[INPUT FOR THIS TASK]
Lemma within_enqueue `{GoRev} D w c f : within D (enqueue w c f).
Proof. unfold enqueue. inside. Qed.
#[export] Hint Resolve within_enqueue : within.
Lemma within_queueEvent `{GoRev} D w c e : within D (queueEvent w c e).
Proof. apply within_enqueue. Qed.
#[export] Hint Resolve within_queueEvent : within.
Lemma within_queue_all `{GoRev} D w cs e : within D (queue_all w cs e).
Proof. induction cs; simpl; inside. Qed.
Lemma within_offerLocked `{GoRev} D c f : within D (offerLocked c f).
Proof. unfold offerLocked. inside. Qed.
#[export] Hint Resolve within_queue_all within_offerLocked : within.
Lemma within_offer `{GoRev} D c e : within D (offer c e).
Proof. unfold offer. inside. Qed.
Lemma within_offerDrag `{GoRev} D c from active e : within D (offerDrag c from active e).
Proof. unfold offerDrag. inside. Qed.
Lemma within_offerTable `{GoRev} D c p e : within D (offerTable c p e).
Proof. unfold offerTable. inside; apply within_set_client; intros cl; destruct p; repeat case_match; done. Qed.
#[export] Hint Resolve within_offer within_offerDrag within_offerTable : within.

Lemma within_add_snapshotBytes `{GoRev} D z : within D (add_snapshotBytes z).
Proof. apply within_modify. intros h. done. Qed.
Lemma within_clamp `{GoRev} D : within D clampSnapshotBytesLocked.
Proof. apply within_modify. intros h. by case_match. Qed.
#[export] Hint Resolve within_add_snapshotBytes within_clamp : within.

Lemma within_retain `{GoRev} D b : within D (retainSnapshotBlobLocked b).
Proof.
  apply within_read. intros h Hb. destruct (h_blobs h !! b) as [bl|] eqn:E; [|split; [done|simpl; reflexivity]].
  assert (W : within D (_ ← when (bl_refs bl =? 0)%nat (add_snapshotBytes (len (bl_payload bl)));
    modify (λ h, put_blobs (match h_blobs h !! b with Some bl => <[b := mkBlob (bl_payload bl) (bl_refs bl + 1)]> (h_blobs h) | None => h_blobs h end) h))).
  { inside; apply (within_refs D b (λ bl, bl_refs bl + 1)%nat). }
  specialize (W h Hb). revert W. destruct (bl_refs bl =? 0)%nat; simpl; by rewrite E.
Qed.

Lemma within_release `{GoRev} D b : within D (releaseSnapshotBlobLocked b).
Proof.
  apply within_read. intros h Hb. destruct (h_blobs h !! b) as [bl|] eqn:E; [|split; [done|simpl; reflexivity]].
  destruct (bl_refs bl =? 0)%nat; [split; [done|simpl; reflexivity]|].
  assert (W : within D (_ ← modify (λ h, put_blobs (match h_blobs h !! b with Some bl => <[b := mkBlob (bl_payload bl) (bl_refs bl - 1)]> (h_blobs h) | None => h_blobs h end) h);
    when (bl_refs bl =? 1)%nat (_ ← add_snapshotBytes (- len (bl_payload bl)); clampSnapshotBytesLocked))).
  { apply within_bind; [apply (within_refs D b (λ bl, bl_refs bl - 1)%nat)|intros ?; inside]. }
  specialize (W h Hb). revert W. destruct (bl_refs bl =? 1)%nat; simpl; by rewrite E.
Qed.
#[export] Hint Resolve within_retain within_release : within.

Lemma within_release_job `{GoRev} D j : within D (releaseSnapshotJobLocked j).
Proof. unfold releaseSnapshotJobLocked. inside. Qed.
#[export] Hint Resolve within_release_job : within.
Lemma within_queue_snapshot `{GoRev} D w c j : within D (queueSnapshotLocked w c j).
Proof. unfold queueSnapshotLocked. inside. Qed.
#[export] Hint Resolve within_queue_snapshot : within.
Lemma within_queue_snapshots `{GoRev} D w cs j word : within D (queue_snapshots w cs j word).
Proof. induction cs; simpl; inside. Qed.
#[export] Hint Resolve within_queue_snapshots : within.

Lemma within_token `{GoRev} D : within D nextDocTokenLocked.
Proof. apply within_bind; [apply within_modify; intros h; done|intros ?; inside]. Qed.
Lemma within_emptied `{GoRev} D : within D nextEmptied.
Proof. apply within_bind; [apply within_modify; intros h; done|intros ?; inside]. Qed.
#[export] Hint Resolve within_token within_emptied : within.

Lemma within_clearCompaction `{GoRev} D dk : within D (clearCompactionLocked dk).
Proof. unfold clearCompactionLocked, forget_upload. inside. Qed.
#[export] Hint Resolve within_clearCompaction : within.
Lemma within_expire `{GoRev} D dk now : within D (expireCompactionLocked dk now).
Proof. unfold expireCompactionLocked. inside. Qed.
Lemma within_begin `{GoRev} dk c now : within (Some dk) (beginCompactionLocked dk c now).
Proof. unfold beginCompactionLocked. inside. Qed.
Lemma within_elect `{GoRev} dk : within (Some dk) (elect_leader dk).
Proof.
  intros h Hb. apply (within_set_session dk (λ s, with_leader (elect h (ss_members s)) s) h Hb).
Qed.
#[export] Hint Resolve within_expire within_begin within_elect : within.


(** A file is written, and it is told. *)
Lemma within_written `{GoRev} (dk : DocKey) (x : Happened) (f : gmap DocKey string → gmap DocKey string) :
  about dk x → writes dk x = true → ¬ booked x → (∀ m, f m !! disk_key dk = leaves x) → (∀ m k, k ≠ disk_key dk → f m !! k = m !! k) →
  within (Some dk) (_ ← modify (λ h, put_disk (f (h_disk h)) h); note x).
Proof.
  intros Ha Hw Hbk Hf Hrest h [B1 B2 B3 BS B4 B5]. assert (Hother : ∀ dk', dk' ≠ dk → writes dk' x = false).
  { intros dk' Hne. apply not_about. intros Ha'. destruct x; simpl in *; congruence. }
  split.
  - split; simpl; try done; [by apply spilled_snoc| |by apply retired_snoc]. by apply (disk_written h dk x f).
  - split; simpl.
    + split; simpl; eauto.
    + intros dk' Hne. split; simpl; [apply same_refl| |done]. exists [x]. split; [done|]. constructor; [|constructor].
      intros Ha'. apply Hne. destruct x; simpl in *; congruence.
Qed.

Lemma within_then `{GoRev} {A B} D (m : St A) (k : A → St unit) (b : B) : within D (m ≫= k) → within D (a ← m; _ ← k a; mret b).
Proof.
  intros Hm h Hb. specialize (Hm h Hb). unfold mbind, St_bind in *. destruct (m h) as [h1 a]. by destruct (k a h1).
Qed.

Lemma within_persist `{GoRev} w dk card : within (Some dk) (persistDoc w dk card).
Proof.
  assert (Hnote : writes dk (Saved dk card) = true ∧ writes dk (Erased dk card) = true) by (split; by apply bool_decide_eq_true).
  unfold persistDoc. destruct (negb _); [inside|]. destruct (_ || _); [|destruct (_ <? _); [inside|]]; (destruct (w_writes w); [|inside]);
    apply within_then.
  - apply (within_written dk _ (delete (disk_key dk))); [done|apply Hnote|tauto|..].
    + intros m. by rewrite lookup_delete_eq.
    + intros m k Hne. by rewrite lookup_delete_ne.
  - apply (within_written dk _ (λ m, <[disk_key dk := encodeDocSidecar card]> m)); [done|apply Hnote|tauto|..].
    + intros m. by rewrite lookup_insert_eq.
    + intros m k Hne. by rewrite lookup_insert_ne.
Qed.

[AIM OF THE EXERCISE] In the records above, find the line with "Proof. unfold beginCompactionLocked."; write out exactly that line and each one after it, stopping after the line with "- apply (within_written dk _ (delete".

[SOLUTION]
Proof. unfold beginCompactionLocked. inside. Qed.
Lemma within_elect `{GoRev} dk : within (Some dk) (elect_leader dk).
Proof.
  intros h Hb. apply (within_set_session dk (λ s, with_leader (elect h (ss_members s)) s) h Hb).
Qed.
#[export] Hint Resolve within_expire within_begin within_elect : within.


(** A file is written, and it is told. *)
Lemma within_written `{GoRev} (dk : DocKey) (x : Happened) (f : gmap DocKey string → gmap DocKey string) :
  about dk x → writes dk x = true → ¬ booked x → (∀ m, f m !! disk_key dk = leaves x) → (∀ m k, k ≠ disk_key dk → f m !! k = m !! k) →
  within (Some dk) (_ ← modify (λ h, put_disk (f (h_disk h)) h); note x).
Proof.
  intros Ha Hw Hbk Hf Hrest h [B1 B2 B3 BS B4 B5]. assert (Hother : ∀ dk', dk' ≠ dk → writes dk' x = false).
  { intros dk' Hne. apply not_about. intros Ha'. destruct x; simpl in *; congruence. }
  split.
  - split; simpl; try done; [by apply spilled_snoc| |by apply retired_snoc]. by apply (disk_written h dk x f).
  - split; simpl.
    + split; simpl; eauto.
    + intros dk' Hne. split; simpl; [apply same_refl| |done]. exists [x]. split; [done|]. constructor; [|constructor].
      intros Ha'. apply Hne. destruct x; simpl in *; congruence.
Qed.

Lemma within_then `{GoRev} {A B} D (m : St A) (k : A → St unit) (b : B) : within D (m ≫= k) → within D (a ← m; _ ← k a; mret b).
Proof.
  intros Hm h Hb. specialize (Hm h Hb). unfold mbind, St_bind in *. destruct (m h) as [h1 a]. by destruct (k a h1).
Qed.

Lemma within_persist `{GoRev} w dk card : within (Some dk) (persistDoc w dk card).
Proof.
  assert (Hnote : writes dk (Saved dk card) = true ∧ writes dk (Erased dk card) = true) by (split; by apply bool_decide_eq_true).
  unfold persistDoc. destruct (negb _); [inside|]. destruct (_ || _); [|destruct (_ <? _); [inside|]]; (destruct (w_writes w); [|inside]);
    apply within_then.
  - apply (within_written dk _ (delete (disk_key dk))); [done|apply Hnote|tauto|..].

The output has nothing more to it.